In English v. Mayor, etc. (Del. Err. & App.) 37 Atl. 158, the court say: ‘‘It is altogether too late in the development, both by legislation and elaborate judicial decisions, in states other than our own, of the general principles controlling local assessments for local improvements, for it to be necessary or proper for me to enter into a more elaborate or detailed review of the multitude of authorities sustaining the general propositions already laid down. It is well settled law (1) that the whole subject of taxing districts belongs to the legislature; (2) that the apportionment between the public and the local owners is within the power of the legislature; (3) that the legislature may fix upon the basis of apportionment between individuals. In fixing upon the basis of apportionment, the two methods between which a choice is commonly made in statutes providing for local assessments are: (1) An assessment made by assessors or commissioners appointed for the purpose under legislative authority, who are to view the estates, and levy the expense in proportion to the benefits which, in their opinion, the estates, respectively, will receive from the work proposed; (2) an assessment by some definite standard fixed upon by the legislature itself, and which is applied to estates by a measurement of length, quantity or value.” See, also, the very able opinion of Judge Sawyer in Emery v. Gas Co., 28 Cal. 345.

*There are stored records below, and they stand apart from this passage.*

(* ===== verification/DisProof.v ===== *)
(** * What the compiler writes is what the loader reads

    The compiler's object writer (limbo/dis.c) and the interpreter's loader
    (interp/load.c) agree: on constants and words, on instructions, type
    descriptors and links, and on the initial data, where the writer joins
    neighbouring data of a kind into one item and the loader undoes it. *)

From S2P Require Import Prelude Bytes Dis Load.
Import Load.

#[local] Open Scope Z_scope.
#[local] Open Scope inf.

(** A 32-bit [long]. *)
Abbreviation is_long v := (- 2 ^ 31 <= v < 2 ^ 31).

(** [o] succeeds, and [p] reads the bytes back as [a], whatever follows. *)
Definition reads {A} (o : out) (p : ld A) (a : A) : Prop :=
  forall bs, o = Some bs -> forall rest, p (bs ++ rest) = LOk a rest.

Section Reads.

Lemma ld_reads_bind {A B} o1 o2 (p : ld A) (k : A -> ld B) a b :
  reads o1 p a -> reads o2 (k a) b -> reads (o1 +++ o2) (p ≫= k) b.
Proof.
  intros H1 H2 bs E rest. unfold emits in E.
  destruct o1 as [b1|] eqn:E1, o2 as [b2|] eqn:E2; simplify_eq.
  unfold mbind, ld_bind. rewrite <- app_assoc, (H1 b1 eq_refl). by apply H2.
Qed.

Lemma ld_reads_ret {A B} o (p : ld A) (f : A -> B) a :
  reads o p a -> reads o (p ≫= (fun x => mret (f x))) (f a).
Proof. intros H1 bs E rest. unfold mbind, ld_bind. by rewrite (H1 bs E). Qed.

Lemma reads_nothing {A} (a : A) : reads nothing (mret a) a.
Proof. intros bs [= <-] rest. done. Qed.

Lemma emits_assoc a b c : (a +++ b) +++ c = a +++ b +++ c.
Proof. destruct a, b, c; simpl; try done. by rewrite <- app_assoc. Qed.

(** *** Constants *)

(** The six-bit field of a first byte, as [operand] extends its sign. *)
Definition sext6 (c : Z) : Z :=
  if negb (Z.land c 0x20 =? 0) then Z.lor c (Z.lnot 0x3F) else Z.land c 0x3F.

Lemma con1_byte v : -64 <= v <= 63 ->
  let b := u8 (Z.land v (Z.lnot 0x80)) in
  (Z.land b 0xC0 = 0 /\ b = v) \/ (Z.land b 0xC0 = 0x40 /\ Z.lor b (Z.lnot 0x7F) = v).
Proof.
  intros H b.
  assert (all_below 128 (fun i => let b := u8 (Z.land (i - 64) (Z.lnot 0x80)) in
    ((Z.land b 0xC0 =? 0) && (b =? i - 64)) ||
    ((Z.land b 0xC0 =? 0x40) && (Z.lor b (Z.lnot 0x7F) =? i - 64))) = true) as Hall by by vm_compute.
  pose proof (all_below_spec _ _ Hall (v + 64) ltac:(lia)) as Hv. cbv beta zeta in Hv.
  replace (v + 64 - 64) with v in Hv by lia. fold b in Hv.
  apply orb_true_iff in Hv as [Hv | Hv]; apply andb_true_iff in Hv as [? ?]; lia.
Qed.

We do not desire to create the impression that under no circumstances can the courts review the exercise of the power of *670local assessment. Cases may arise in which it will appear that no honest effort has been made to exercise the discretion which resides in the lawmaking power, but that a purely arbitrary fiat has gone forth to seize the citizen’s property under the guise of the exercise of the taxing power. When such a case presents itself, we will not hesitate to protect the citizen against spoliation, whatever mask it may wear. See the reasoning of the court in Dorgan v. City of Boston, 12 Allen, 223, 237, 238. But against the consequences of the unwise exercise by the legislature of the discretion intrusted to it we are powerless to give relief. Many of the cases cited by counsel for plaintiff proceed on the principle that the courts may interfere when it is apparent that the legislature has not exerciced the taxing power at all, but has acted arbitrarily in determining by whom the burden of the cost of the local improvement shall be borne. See, for instance, Thomas v. Gain, 35 Mich. 155. That principle we fully recognize. But we do not consider it as applicable to the case at bar. Courts cannot interfere when the legislature has unwisely exercised the taxing power. It is only when it is apparent that no honest effort to exercise that power at all has been made that this can be'done. It is our option that the legislature could not have devised a more equitable system than the one here assailed. Manifestly, an apportionment according to value would have been more unjust. And the very rule of apportionment for which counsel for plaintiff contends, while theoretically more fair, is, when we consider the favoritism which is possible under it; the errors in judgment which are inevitable when the quantum of benefit to each parcel of land has to be determined; and that, after all, the figures represent only the rough guesses of men, — in a word, when we look at this rule in its practical workings, we find that it is no more likely, indeed not as much calculated, to produce a just distribution of the burden as the very one the legislature has prescribed.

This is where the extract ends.